__Exercise goal__:
Below are the records; tally the lines in them that include the word "None" and reply with the number alone.

------------

(** An explicit null is read like an absent key, whatever the key. *)
Lemma parse_TodoUpdate_null (lax_bool : json -> option bool) (b : body) (k : string) :
  field k b = Some JNull ->
  parse_TodoUpdate lax_bool (without k b) = parse_TodoUpdate lax_bool b.
Proof.
  intros Hk. unfold parse_TodoUpdate.
  assert (H : forall (A : Type) (v : option json -> option A) (k' : string),
             validate_opt v (field k' (without k b)) = validate_opt v (field k' b)).
  { intros A v k'. destruct (String.eqb k' k) eqn:E.
    - apply String.eqb_eq in E. subst k'.
      now rewrite field_without_same, Hk.
    - apply String.eqb_neq in E. now rewrite field_without_other. }
  now rewrite !H.
Qed.

(** C2.  Partial update: for a task owned by the caller in a store that
    satisfies the schema constraints, update succeeds with the task in which
    exactly the non-null fields of the request are replaced and every other
    field, the id and the owner are as before; the store holds the new task
    in the place of the old one and every other row as it was; a field that
    was set stays set; a body with an explicit null is read like the body
    without that key; and the update [{completed: true}] changes the
    completed flag alone. *)
Theorem partial_update_frame (lax_bool : json -> option bool) (db : Database)
    (current_user : User.t) (t : Todo.t) (todo : TodoUpdate.t) :
  db_wf db -> In t (todos db) -> Todo.owner_id t = User.id current_user ->
  let t' := apply_update todo t in
  get_db (update_todo (Todo.id t) todo current_user) db =
    (Ok t',
     mkDatabase (users db) (map (fun r => if Todo.id r =? Todo.id t then t' else r)
                              (todos db))) /\
  (forall r, In r (todos db) -> r <> t -> (Todo.id r =? Todo.id t) = false) /\
  Todo.id t' = Todo.id t /\
  Todo.owner_id t' = Todo.owner_id t /\
  Todo.title t' =
    match TodoUpdate.title todo with Some s => s | None => Todo.title t end /\
  Todo.description t' =
    match TodoUpdate.description todo with
    | Some d => Some d
    | None => Todo.description t
    end /\
  Todo.completed t' =
    match TodoUpdate.completed todo with Some c => c | None => Todo.completed t end /\
  (Todo.description t <> None -> Todo.description t' <> None) /\
  (forall (b : body) (k : string),
      field k b = Some JNull ->
      parse_TodoUpdate lax_bool b = parse_TodoUpdate lax_bool (without k b)) /\
  (forall (jwt_decode : string -> option Claims.t) (now : Z) (token : string)
          (todo_id : Z) (b : body) (k : string),
      field k b = Some JNull ->
      put_todos jwt_decode lax_bool now token todo_id b db =
      put_todos jwt_decode lax_bool now token todo_id (without k b) db) /\
  parse_TodoUpdate lax_bool [("completed", JBool true)] =
    Some (TodoUpdate.mk None None (Some true)) /\
  apply_update (TodoUpdate.mk None None (Some true)) t =
    Todo.mk (Todo.id t) (Todo.title t) (Todo.description t) true (Todo.owner_id t).
Proof.
  intros Hwf Hin Hown t'. subst t'.
  split; [|split].
  - rewrite update_todo_run, (owned_lookup current_user t db Hwf Hin Hown).
    reflexivity.
  - intros r Hr Hne. apply Z.eqb_neq. intros Heq. apply Hne.
    destruct Hwf as (_ & _ & Hnd).
    now apply (unique_key_inj Todo.id (todos db)).
  - unfold apply_update.
    destruct todo as [[s|] [d|] [c|]]; destruct t as [i ti de co ow]; cbn;
      repeat split; try discriminate; try tauto;
      intros; rewrite ?put_todos_run; now rewrite parse_TodoUpdate_null.
Qed.

Lemma partial_update_frame_witness :
  get_db (update_todo 1 (TodoUpdate.mk None None (Some true)) alice) demo_db =
    (Ok (Todo.mk 1 "Buy milk" None true 1),
     mkDatabase [alice; bob]
       [Todo.mk 1 "Buy milk" None true 1;
        Todo.mk 2 "Write report" (Some "draft") false 2]).
Proof.
  apply (partial_update_frame demo_lax_bool demo_db alice
           (Todo.mk 1 "Buy milk" None false 1)
           (TodoUpdate.mk None None (Some true)) demo_db_wf).
  - simpl. auto.
  - reflexivity.
Defined.

(** ** Creating a task *)

(** Keys that [TodoCreate] does not declare play no part in validation. *)
Lemma parse_TodoCreate_extra (b : body) (k : string) :
  k <> "title" -> k <> "description" ->
  parse_TodoCreate (without k b) = parse_TodoCreate b.
Proof.
  intros H1 H2. unfold parse_TodoCreate.
  rewrite !field_without_other by congruence. reflexivity.
Qed.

------------

__Your solution__:
11